THE PROBLEM -> Transcribe word for word the lines below from the line with "- eapply entries_present. rewrite Hp1." through the line with "destruct expr as", ends included.

RECORD EXTRACTS ->

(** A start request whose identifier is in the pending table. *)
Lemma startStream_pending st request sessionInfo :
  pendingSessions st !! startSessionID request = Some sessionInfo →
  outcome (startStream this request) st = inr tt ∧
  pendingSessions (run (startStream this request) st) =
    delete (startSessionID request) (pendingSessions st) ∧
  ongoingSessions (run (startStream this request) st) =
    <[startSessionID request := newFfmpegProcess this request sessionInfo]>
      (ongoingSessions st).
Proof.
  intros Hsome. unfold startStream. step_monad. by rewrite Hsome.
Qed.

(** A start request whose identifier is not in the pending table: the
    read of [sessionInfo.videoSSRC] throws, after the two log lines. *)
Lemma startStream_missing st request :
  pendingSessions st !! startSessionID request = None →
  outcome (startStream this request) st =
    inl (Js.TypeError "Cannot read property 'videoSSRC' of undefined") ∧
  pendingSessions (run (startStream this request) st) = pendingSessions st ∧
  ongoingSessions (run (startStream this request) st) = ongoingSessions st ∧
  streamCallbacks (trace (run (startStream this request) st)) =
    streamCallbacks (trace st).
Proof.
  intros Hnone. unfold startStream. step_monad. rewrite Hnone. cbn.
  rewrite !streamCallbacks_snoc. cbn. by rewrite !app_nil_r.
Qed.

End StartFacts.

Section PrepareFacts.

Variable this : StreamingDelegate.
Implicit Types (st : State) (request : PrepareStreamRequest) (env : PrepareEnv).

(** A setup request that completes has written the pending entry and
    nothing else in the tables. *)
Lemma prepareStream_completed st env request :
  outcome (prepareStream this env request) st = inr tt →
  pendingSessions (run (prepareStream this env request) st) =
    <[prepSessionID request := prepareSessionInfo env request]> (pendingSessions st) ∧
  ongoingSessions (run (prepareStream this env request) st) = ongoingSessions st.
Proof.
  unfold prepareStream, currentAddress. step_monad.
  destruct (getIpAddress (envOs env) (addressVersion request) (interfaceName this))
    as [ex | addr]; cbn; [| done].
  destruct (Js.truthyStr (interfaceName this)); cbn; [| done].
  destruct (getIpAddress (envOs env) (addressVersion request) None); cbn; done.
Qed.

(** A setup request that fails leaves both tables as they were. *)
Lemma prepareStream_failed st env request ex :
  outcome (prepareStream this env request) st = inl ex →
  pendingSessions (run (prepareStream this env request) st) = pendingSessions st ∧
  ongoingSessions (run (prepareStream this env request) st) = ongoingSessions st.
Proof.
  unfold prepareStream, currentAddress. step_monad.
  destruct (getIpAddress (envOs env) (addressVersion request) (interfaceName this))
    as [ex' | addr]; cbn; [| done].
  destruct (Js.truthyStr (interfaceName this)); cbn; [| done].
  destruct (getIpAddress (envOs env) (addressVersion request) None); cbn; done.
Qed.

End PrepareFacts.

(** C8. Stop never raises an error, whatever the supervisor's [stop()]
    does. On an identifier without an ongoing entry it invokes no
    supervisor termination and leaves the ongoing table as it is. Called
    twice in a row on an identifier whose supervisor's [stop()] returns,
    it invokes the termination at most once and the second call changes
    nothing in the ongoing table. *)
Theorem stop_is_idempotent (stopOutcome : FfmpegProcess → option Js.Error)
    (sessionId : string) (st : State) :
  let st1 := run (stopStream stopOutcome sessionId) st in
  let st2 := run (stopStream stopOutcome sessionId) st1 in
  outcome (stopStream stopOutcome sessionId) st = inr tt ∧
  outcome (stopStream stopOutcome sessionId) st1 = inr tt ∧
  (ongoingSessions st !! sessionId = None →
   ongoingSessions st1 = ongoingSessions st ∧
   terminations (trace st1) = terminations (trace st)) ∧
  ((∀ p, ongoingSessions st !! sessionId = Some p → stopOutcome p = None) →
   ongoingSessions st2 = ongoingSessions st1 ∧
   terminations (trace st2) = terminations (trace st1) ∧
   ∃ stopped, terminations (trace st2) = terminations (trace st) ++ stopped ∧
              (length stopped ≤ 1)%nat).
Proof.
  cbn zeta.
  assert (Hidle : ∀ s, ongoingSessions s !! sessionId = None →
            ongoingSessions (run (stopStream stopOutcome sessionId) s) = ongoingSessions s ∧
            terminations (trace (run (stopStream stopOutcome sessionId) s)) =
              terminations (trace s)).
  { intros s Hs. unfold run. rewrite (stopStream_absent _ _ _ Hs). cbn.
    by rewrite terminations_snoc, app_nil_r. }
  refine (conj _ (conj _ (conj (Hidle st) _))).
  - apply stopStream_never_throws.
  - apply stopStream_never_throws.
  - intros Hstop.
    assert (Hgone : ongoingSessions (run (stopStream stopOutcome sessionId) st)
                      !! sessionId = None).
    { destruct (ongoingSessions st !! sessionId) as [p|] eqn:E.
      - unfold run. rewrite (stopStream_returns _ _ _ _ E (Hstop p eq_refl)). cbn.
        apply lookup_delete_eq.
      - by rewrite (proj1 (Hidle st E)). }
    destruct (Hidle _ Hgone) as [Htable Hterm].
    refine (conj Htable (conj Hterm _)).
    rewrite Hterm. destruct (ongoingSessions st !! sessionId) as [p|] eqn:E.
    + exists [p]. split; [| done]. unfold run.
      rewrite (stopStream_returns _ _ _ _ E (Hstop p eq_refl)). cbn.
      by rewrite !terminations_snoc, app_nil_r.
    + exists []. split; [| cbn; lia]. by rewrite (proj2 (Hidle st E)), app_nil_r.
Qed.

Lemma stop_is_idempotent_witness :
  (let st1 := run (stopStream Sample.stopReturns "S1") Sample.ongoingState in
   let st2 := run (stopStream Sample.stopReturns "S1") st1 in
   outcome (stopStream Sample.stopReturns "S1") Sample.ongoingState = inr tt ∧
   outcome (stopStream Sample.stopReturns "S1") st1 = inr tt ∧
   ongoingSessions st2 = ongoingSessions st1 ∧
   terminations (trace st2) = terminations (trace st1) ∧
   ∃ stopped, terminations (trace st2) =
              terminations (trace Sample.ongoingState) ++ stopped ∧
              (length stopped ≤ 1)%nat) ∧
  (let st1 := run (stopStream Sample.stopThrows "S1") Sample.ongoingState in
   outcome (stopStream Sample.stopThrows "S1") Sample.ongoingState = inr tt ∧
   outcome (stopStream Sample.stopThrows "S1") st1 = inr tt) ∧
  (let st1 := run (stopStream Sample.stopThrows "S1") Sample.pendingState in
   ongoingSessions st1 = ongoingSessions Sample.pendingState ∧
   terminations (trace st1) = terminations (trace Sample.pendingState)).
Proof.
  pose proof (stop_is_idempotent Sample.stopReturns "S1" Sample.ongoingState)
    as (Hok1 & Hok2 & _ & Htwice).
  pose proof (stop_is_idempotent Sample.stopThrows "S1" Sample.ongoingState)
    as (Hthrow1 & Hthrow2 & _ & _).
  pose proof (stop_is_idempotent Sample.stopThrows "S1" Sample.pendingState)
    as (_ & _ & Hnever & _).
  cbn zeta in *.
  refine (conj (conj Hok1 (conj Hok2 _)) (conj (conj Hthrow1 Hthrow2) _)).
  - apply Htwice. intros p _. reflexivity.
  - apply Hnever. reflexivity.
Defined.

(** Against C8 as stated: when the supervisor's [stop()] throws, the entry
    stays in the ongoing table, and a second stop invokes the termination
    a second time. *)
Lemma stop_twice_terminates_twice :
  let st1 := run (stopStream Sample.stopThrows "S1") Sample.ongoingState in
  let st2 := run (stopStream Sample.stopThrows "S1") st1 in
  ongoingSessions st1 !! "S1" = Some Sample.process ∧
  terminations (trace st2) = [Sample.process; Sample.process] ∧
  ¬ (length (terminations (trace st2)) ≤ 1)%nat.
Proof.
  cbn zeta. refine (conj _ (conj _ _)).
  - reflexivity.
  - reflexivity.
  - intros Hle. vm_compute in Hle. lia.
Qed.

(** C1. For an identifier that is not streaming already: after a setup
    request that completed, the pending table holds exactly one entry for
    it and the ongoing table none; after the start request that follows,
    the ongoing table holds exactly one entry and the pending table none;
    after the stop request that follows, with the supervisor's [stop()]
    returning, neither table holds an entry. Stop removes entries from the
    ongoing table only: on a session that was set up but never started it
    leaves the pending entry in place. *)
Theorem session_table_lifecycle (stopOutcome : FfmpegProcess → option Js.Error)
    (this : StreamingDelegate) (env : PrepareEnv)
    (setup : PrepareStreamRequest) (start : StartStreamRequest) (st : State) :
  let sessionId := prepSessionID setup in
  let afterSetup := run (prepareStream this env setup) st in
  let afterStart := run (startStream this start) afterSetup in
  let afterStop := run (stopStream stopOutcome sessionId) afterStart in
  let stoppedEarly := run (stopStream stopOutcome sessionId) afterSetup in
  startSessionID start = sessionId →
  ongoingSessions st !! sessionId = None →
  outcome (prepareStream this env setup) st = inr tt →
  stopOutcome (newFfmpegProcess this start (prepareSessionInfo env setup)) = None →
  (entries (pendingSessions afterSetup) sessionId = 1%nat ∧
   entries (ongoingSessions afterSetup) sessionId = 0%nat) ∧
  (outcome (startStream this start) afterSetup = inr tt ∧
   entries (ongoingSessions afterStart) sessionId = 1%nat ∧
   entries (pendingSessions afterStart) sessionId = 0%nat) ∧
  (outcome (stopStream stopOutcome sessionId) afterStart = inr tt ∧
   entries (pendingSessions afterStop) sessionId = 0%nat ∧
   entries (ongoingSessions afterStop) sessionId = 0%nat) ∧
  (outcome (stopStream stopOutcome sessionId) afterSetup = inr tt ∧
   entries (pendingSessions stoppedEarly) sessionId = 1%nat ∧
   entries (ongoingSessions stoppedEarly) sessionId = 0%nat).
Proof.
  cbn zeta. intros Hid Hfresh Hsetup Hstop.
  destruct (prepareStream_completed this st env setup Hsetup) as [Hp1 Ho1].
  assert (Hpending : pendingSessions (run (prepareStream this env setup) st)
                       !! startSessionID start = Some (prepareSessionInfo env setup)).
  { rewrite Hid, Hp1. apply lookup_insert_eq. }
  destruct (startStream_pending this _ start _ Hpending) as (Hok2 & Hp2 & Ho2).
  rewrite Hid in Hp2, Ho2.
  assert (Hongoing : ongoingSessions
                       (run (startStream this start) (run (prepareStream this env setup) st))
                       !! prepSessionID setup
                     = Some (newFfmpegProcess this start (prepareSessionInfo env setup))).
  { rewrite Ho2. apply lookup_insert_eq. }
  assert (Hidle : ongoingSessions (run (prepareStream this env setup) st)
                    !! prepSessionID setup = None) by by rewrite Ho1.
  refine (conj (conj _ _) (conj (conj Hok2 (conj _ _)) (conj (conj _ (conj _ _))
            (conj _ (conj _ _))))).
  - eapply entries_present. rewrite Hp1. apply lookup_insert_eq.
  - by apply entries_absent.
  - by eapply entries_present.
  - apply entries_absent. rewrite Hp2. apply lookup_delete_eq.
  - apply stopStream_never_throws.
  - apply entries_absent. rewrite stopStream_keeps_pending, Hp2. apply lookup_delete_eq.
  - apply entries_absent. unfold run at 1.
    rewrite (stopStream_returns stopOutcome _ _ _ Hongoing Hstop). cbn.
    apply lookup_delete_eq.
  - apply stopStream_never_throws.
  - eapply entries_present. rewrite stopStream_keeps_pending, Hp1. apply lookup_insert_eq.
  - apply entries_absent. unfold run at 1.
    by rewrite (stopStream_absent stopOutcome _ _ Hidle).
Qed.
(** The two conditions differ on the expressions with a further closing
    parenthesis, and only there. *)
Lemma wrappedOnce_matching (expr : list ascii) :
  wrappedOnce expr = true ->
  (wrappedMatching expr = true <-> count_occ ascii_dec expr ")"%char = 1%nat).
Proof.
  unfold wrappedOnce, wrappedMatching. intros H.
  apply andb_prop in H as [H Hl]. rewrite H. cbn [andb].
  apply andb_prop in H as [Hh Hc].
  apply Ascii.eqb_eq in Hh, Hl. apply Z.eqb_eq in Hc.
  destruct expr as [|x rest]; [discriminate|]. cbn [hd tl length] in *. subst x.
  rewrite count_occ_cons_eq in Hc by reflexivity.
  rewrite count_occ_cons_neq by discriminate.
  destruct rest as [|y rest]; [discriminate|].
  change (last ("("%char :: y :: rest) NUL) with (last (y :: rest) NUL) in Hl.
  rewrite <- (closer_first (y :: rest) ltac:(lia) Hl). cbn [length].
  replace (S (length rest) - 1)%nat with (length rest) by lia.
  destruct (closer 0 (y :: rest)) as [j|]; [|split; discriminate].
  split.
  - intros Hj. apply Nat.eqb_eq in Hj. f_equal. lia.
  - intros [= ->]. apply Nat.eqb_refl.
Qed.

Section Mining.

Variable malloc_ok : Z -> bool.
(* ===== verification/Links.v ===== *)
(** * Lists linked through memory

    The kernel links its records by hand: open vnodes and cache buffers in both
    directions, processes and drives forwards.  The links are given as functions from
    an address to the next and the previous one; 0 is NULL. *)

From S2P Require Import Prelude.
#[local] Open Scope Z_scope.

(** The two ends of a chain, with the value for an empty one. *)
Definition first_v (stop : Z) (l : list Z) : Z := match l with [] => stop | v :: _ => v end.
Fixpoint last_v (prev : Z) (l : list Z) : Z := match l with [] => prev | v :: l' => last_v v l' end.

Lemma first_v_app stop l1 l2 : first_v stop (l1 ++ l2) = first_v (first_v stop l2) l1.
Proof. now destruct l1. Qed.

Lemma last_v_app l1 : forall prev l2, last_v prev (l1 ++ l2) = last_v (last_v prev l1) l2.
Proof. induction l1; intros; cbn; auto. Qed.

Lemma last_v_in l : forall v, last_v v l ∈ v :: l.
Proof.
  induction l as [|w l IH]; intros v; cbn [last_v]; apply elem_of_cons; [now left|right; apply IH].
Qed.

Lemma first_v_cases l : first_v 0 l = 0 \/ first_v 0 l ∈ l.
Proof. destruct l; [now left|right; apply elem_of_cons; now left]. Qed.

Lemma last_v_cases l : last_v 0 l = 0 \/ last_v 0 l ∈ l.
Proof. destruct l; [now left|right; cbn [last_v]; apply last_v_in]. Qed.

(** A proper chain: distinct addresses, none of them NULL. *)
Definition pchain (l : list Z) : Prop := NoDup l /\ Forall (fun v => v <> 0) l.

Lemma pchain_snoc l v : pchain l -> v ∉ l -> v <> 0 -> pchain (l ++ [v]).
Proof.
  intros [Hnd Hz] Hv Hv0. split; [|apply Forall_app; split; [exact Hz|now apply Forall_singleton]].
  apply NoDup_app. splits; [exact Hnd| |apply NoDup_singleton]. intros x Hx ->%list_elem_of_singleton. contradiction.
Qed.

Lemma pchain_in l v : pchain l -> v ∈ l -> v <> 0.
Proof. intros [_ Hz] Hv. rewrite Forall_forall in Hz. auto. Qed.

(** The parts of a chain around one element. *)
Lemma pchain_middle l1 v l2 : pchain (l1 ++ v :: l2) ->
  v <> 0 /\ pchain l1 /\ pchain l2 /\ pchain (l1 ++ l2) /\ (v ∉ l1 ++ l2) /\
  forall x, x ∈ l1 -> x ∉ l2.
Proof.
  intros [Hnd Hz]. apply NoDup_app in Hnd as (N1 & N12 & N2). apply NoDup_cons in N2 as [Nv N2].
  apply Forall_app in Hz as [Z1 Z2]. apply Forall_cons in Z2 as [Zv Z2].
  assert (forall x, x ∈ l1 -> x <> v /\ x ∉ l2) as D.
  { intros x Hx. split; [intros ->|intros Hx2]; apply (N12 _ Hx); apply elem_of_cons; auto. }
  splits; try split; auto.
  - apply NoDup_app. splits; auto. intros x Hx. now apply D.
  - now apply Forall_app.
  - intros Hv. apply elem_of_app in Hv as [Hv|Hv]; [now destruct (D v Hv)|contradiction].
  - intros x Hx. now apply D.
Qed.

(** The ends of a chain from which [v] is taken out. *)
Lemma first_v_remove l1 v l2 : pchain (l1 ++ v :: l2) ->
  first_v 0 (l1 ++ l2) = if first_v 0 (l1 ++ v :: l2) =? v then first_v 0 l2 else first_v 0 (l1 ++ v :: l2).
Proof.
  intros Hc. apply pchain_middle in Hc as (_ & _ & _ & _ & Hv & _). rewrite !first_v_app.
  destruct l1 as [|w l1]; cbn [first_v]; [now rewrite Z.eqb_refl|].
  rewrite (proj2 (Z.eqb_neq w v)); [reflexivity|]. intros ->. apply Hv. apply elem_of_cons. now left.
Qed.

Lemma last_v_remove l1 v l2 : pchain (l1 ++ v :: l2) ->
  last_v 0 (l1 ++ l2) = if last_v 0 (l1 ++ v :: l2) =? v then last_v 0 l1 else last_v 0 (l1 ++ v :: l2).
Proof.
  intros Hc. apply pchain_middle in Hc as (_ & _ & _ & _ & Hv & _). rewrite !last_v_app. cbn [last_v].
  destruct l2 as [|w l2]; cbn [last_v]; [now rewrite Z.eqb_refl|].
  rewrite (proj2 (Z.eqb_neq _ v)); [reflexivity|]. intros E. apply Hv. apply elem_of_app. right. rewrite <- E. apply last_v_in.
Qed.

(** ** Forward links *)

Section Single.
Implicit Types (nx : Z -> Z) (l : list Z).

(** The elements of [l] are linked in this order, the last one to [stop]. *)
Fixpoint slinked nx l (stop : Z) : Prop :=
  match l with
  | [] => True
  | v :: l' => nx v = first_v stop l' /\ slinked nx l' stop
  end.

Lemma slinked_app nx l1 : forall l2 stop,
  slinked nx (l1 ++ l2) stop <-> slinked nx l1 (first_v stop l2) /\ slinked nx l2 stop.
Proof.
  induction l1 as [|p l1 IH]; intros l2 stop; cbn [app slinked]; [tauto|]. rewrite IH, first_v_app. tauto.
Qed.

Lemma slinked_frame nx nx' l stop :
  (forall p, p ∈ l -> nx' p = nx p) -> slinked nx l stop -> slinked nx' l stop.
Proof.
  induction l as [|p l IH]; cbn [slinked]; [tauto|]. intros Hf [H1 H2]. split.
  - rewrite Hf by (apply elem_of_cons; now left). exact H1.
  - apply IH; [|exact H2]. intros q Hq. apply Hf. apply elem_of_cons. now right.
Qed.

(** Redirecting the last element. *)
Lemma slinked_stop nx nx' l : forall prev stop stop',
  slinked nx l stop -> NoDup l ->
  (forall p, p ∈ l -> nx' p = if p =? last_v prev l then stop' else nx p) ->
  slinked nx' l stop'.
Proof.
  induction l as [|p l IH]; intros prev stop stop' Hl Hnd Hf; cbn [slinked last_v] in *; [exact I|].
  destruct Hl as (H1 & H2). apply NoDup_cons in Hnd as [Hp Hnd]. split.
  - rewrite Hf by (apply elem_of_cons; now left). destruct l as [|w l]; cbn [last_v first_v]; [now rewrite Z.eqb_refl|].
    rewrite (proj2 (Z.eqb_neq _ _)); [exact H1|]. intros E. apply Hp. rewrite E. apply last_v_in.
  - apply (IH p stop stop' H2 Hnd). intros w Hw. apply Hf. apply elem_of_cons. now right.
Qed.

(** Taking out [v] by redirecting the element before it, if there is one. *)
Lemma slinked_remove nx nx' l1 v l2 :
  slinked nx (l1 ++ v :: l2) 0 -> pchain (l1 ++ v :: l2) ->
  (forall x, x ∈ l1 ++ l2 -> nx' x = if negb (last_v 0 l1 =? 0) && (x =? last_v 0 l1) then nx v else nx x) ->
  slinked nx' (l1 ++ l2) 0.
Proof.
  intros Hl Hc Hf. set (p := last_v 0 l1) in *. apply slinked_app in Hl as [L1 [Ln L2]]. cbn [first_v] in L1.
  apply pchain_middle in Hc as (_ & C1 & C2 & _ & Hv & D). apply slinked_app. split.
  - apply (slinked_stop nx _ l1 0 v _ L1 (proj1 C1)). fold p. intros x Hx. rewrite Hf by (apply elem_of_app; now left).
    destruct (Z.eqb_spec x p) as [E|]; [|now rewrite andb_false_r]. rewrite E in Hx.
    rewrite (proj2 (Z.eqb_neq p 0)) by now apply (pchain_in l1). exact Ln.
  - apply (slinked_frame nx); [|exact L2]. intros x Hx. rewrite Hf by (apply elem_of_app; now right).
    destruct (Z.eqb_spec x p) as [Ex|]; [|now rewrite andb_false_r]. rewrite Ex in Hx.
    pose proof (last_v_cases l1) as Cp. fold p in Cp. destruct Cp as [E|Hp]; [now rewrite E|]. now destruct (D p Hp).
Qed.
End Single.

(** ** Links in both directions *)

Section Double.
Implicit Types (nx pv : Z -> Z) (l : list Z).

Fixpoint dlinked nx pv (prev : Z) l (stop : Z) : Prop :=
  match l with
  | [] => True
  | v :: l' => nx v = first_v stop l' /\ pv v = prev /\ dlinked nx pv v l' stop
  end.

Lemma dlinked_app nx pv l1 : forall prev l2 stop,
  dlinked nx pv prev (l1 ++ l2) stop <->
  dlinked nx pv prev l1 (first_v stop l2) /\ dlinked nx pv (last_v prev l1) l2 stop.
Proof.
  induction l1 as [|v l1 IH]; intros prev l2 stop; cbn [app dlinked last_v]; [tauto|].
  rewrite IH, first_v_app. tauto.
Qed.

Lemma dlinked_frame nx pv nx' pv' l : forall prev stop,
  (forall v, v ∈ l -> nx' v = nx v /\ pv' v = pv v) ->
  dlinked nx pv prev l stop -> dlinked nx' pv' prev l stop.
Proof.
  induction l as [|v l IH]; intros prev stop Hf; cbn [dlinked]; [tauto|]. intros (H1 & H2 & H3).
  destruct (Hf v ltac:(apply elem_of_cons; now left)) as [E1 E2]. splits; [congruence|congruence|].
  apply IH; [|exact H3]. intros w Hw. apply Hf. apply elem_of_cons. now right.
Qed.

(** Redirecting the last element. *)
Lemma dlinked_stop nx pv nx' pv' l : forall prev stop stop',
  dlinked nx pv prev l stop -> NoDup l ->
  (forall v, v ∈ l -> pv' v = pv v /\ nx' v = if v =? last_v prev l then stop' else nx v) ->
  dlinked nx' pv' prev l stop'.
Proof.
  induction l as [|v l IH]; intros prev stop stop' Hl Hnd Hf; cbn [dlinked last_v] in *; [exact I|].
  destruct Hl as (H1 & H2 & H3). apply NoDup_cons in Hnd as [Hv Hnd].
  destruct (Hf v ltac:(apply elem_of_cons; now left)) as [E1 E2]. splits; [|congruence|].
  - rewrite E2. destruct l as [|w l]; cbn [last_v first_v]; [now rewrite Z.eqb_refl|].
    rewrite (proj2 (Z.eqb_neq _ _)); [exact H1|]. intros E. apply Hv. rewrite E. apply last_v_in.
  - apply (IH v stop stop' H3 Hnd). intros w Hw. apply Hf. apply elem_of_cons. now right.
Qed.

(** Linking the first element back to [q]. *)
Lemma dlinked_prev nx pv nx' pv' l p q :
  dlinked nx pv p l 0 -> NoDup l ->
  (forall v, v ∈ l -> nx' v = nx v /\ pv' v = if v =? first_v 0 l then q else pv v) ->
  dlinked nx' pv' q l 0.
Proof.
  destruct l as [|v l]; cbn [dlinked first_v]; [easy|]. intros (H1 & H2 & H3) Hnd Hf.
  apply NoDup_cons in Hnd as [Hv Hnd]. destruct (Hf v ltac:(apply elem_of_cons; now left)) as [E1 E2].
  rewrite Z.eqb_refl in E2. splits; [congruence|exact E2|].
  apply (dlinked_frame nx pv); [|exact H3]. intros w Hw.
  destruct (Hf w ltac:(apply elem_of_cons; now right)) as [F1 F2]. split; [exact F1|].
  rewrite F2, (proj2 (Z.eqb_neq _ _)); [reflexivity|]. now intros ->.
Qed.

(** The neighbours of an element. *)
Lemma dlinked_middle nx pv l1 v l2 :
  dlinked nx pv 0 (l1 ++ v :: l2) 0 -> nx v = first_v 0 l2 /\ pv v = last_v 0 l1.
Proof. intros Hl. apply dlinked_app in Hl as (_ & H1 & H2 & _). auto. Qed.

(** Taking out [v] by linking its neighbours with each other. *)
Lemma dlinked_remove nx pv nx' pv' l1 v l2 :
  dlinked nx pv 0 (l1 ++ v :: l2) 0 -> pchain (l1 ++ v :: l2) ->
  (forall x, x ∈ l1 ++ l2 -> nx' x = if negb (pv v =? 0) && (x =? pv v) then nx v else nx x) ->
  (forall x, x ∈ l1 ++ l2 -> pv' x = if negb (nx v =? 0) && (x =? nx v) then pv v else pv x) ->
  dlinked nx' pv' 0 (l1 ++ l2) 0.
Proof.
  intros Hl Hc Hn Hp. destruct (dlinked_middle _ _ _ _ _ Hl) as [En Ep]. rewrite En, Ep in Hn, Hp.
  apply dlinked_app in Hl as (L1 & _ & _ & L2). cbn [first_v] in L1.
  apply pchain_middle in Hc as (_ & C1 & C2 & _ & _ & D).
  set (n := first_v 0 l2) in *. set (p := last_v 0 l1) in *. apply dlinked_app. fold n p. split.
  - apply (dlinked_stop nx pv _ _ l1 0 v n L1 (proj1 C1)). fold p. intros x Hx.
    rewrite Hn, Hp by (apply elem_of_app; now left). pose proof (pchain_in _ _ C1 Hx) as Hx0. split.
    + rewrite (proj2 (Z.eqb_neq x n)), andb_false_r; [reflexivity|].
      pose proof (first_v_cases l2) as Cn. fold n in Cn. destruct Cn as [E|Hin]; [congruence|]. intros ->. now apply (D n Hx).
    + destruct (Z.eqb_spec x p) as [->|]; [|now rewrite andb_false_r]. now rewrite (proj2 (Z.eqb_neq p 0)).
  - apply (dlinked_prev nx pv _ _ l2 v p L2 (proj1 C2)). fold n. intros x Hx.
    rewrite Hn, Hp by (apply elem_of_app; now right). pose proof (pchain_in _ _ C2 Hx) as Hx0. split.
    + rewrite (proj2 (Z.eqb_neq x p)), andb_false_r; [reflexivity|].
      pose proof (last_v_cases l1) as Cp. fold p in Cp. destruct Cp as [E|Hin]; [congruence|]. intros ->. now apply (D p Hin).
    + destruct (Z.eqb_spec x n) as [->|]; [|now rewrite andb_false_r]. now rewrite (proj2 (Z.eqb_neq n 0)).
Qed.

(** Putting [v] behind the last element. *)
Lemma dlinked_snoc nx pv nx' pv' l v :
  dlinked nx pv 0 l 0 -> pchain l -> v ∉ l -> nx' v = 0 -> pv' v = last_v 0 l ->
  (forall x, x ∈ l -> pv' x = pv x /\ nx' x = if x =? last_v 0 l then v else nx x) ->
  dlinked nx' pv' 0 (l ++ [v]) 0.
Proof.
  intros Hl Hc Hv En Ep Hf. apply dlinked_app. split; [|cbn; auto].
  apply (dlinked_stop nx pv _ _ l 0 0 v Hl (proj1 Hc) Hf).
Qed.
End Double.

TASK RESULT ->
  - eapply entries_present. rewrite Hp1. apply lookup_insert_eq.
  - by apply entries_absent.
  - by eapply entries_present.
  - apply entries_absent. rewrite Hp2. apply lookup_delete_eq.
  - apply stopStream_never_throws.
  - apply entries_absent. rewrite stopStream_keeps_pending, Hp2. apply lookup_delete_eq.
  - apply entries_absent. unfold run at 1.
    rewrite (stopStream_returns stopOutcome _ _ _ Hongoing Hstop). cbn.
    apply lookup_delete_eq.
  - apply stopStream_never_throws.
  - eapply entries_present. rewrite stopStream_keeps_pending, Hp1. apply lookup_insert_eq.
  - apply entries_absent. unfold run at 1.
    by rewrite (stopStream_absent stopOutcome _ _ Hidle).
Qed.
(** The two conditions differ on the expressions with a further closing
    parenthesis, and only there. *)
Lemma wrappedOnce_matching (expr : list ascii) :
  wrappedOnce expr = true ->
  (wrappedMatching expr = true <-> count_occ ascii_dec expr ")"%char = 1%nat).
Proof.
  unfold wrappedOnce, wrappedMatching. intros H.
  apply andb_prop in H as [H Hl]. rewrite H. cbn [andb].
  apply andb_prop in H as [Hh Hc].
  apply Ascii.eqb_eq in Hh, Hl. apply Z.eqb_eq in Hc.
  destruct expr as [|x rest]; [discriminate|]. cbn [hd tl length] in *. subst x.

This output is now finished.